Try it:
Find the line with "let json_data := json_data" and the line with "then _convert_to_json faults" in the entries below; output exactly those two lines, every line between them, and no others.

Data for the task:
(** [asyncio.gather] over the task list, the tasks taken in creation
    order.  The tasks of the source complete in any order; that order shows
    in the order of the stored documents and of the trace only. *)
Definition execute_tasks : M unit :=
  task_list <- create_tasks ;;
  for_each task_list fetch_and_insert.

End Fetcher.

(* ------------------------------------------------------------------ *)
(** *** table.py *)
(* ------------------------------------------------------------------ *)

(** The first component of what [get_instance_queryset] returns: a cursor,
    or the text of the nothing-found message. *)
Inductive queryset :=
| QCursor (rows : cursor)
| QMessage (text : string).

Definition TOO_LONG_QUERY_MSG : string :=
  "Слишком длинный запрос. Попробуйте сократить запрос или выделить ключевые слова.".

Definition OPTIONAL_PATRONYMIC : string := "[а-яa-z]* ?".

Definition NOTHING_FOUND_MSG : string := "По запросу {} ничего не найдено!".

(** The [for name_combination in ...] loop. *)
Fixpoint try_combinations (dbm : DBManagerLike) (instance query_string : string)
         (combinations : list (list string)) : M (queryset * string) :=
  match combinations with
  | [] => ret (QMessage NOTHING_FOUND_MSG, query_string)
  | name_combination :: rest =>
      num_docs <- dm_count_docs dbm instance (Py.join " " name_combination) ;;
      if 0 <? num_docs then
        async_queryset <-
          dm_find_instance_stats dbm instance (Py.join " " name_combination) ;;
        ret (QCursor async_queryset, query_string)
      else try_combinations dbm instance query_string rest
  end.
(** [json.dumps(v, indent=2, ensure_ascii=False)] at nesting depth
    [level]: items are separated by a comma and a fresh line, a key from
    its value by a colon and a space, and an empty container is written
    closed. *)
Fixpoint dumps_at (level : nat) (v : json) : str :=
  match v with
  | JNull => lit "null"
  | JBool true => lit "true"
  | JBool false => lit "false"
  | JInt n => str_of_Z n
  | JStr s => encode_basestring s
  | JArr [] => lit "[]"
  | JArr items =>
      lit "[" ++ newline_indent (S level)
        ++ join (COMMA :: newline_indent (S level))
             (List.map (dumps_at (S level)) items)
        ++ newline_indent level ++ lit "]"
  | JObj [] => lit "{}"
  | JObj members =>
      lit "{" ++ newline_indent (S level)
        ++ join (COMMA :: newline_indent (S level))
             (List.map
                (fun kv =>
                   match kv with
                   | (k, x) => encode_basestring k ++ lit ": " ++ dumps_at (S level) x
                   end)
                members)
        ++ newline_indent level ++ lit "}"
  end.

Definition dumps (v : json) : str := dumps_at 0 v.








Definition is_digit (c : char) : bool := ((48 <=? c) && (c <=? 57))%N.







Section Decoder.

(** The decoder of one value, as the loops over items and members call it. *)
Variable scan_once : str -> option (json * str).



End Decoder.





(** *** The JSON encoder and the dispatcher *)

Definition json_strings (l : list str) : json := JArr (List.map JStr l).

(** The dictionary [json_data] of [_convert_to_json]. *)
Definition json_data (text : str) (structured_data : StructuredData) : json :=
  JObj
    [ (lit "document_info",
       JObj [ (lit "total_pages", JInt (Z.of_nat (page_count structured_data)));
              (lit "total_paragraphs",
               JInt (Z.of_nat (length (paragraphs structured_data))));
              (lit "total_words", JInt (Z.of_nat (length (split_ws text))));
              (lit "total_characters", JInt (Z.of_nat (length text))) ]);
      (lit "content",
       JObj [ (lit "full_text", JStr text);
              (lit "paragraphs", json_strings (paragraphs structured_data));
              (lit "sentences", json_strings (sentences structured_data));
              (lit "words", json_strings (words structured_data)) ]);
      (lit "metadata",
       JObj [ (lit "extraction_method", JStr (lit "OCR"));
              (lit "format", JStr (lit "json")) ]) ].

(** [_convert_to_json]. *)
Definition _convert_to_json (faults : schedule) (linesep : str) (text : str)
    (output_path : Path) (fs : FileSystem) : outcome FileSystem :=
  let* structured_data := _parse_text_to_structured_data faults text in
  let json_data := json_data text structured_data in
  Ok (<[output_path := text_write linesep (dumps json_data)]> fs).

(** [convert_to_format]. *)
Definition convert_to_format (faults : schedule) (linesep : str) (text : str)
    (output_path : Path) (format_type : str) (fs : FileSystem)
    : outcome FileSystem :=
  if str_eqb format_type (lit "json")
  then _convert_to_json faults linesep text output_path fs
  else if str_eqb format_type (lit "csv") then
    let* txt_path := with_suffix output_path (lit ".txt") in
    let* fs := _write_raw_txt linesep text txt_path fs in
    match fs !! txt_path with
    | Some data =>
        let txt_content := text_read data in
        _convert_to_csv_sync txt_content output_path fs
    | None => Raise FileNotFoundError
    end
  else if str_eqb format_type (lit "txt")
  then _convert_to_txt linesep text output_path fs
  else Raise (ValueError (lit "Unsupported output format: " ++ format_type)).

Response area:
  let json_data := json_data text structured_data in
  Ok (<[output_path := text_write linesep (dumps json_data)]> fs).

(** [convert_to_format]. *)
Definition convert_to_format (faults : schedule) (linesep : str) (text : str)
    (output_path : Path) (format_type : str) (fs : FileSystem)
    : outcome FileSystem :=
  if str_eqb format_type (lit "json")
  then _convert_to_json faults linesep text output_path fs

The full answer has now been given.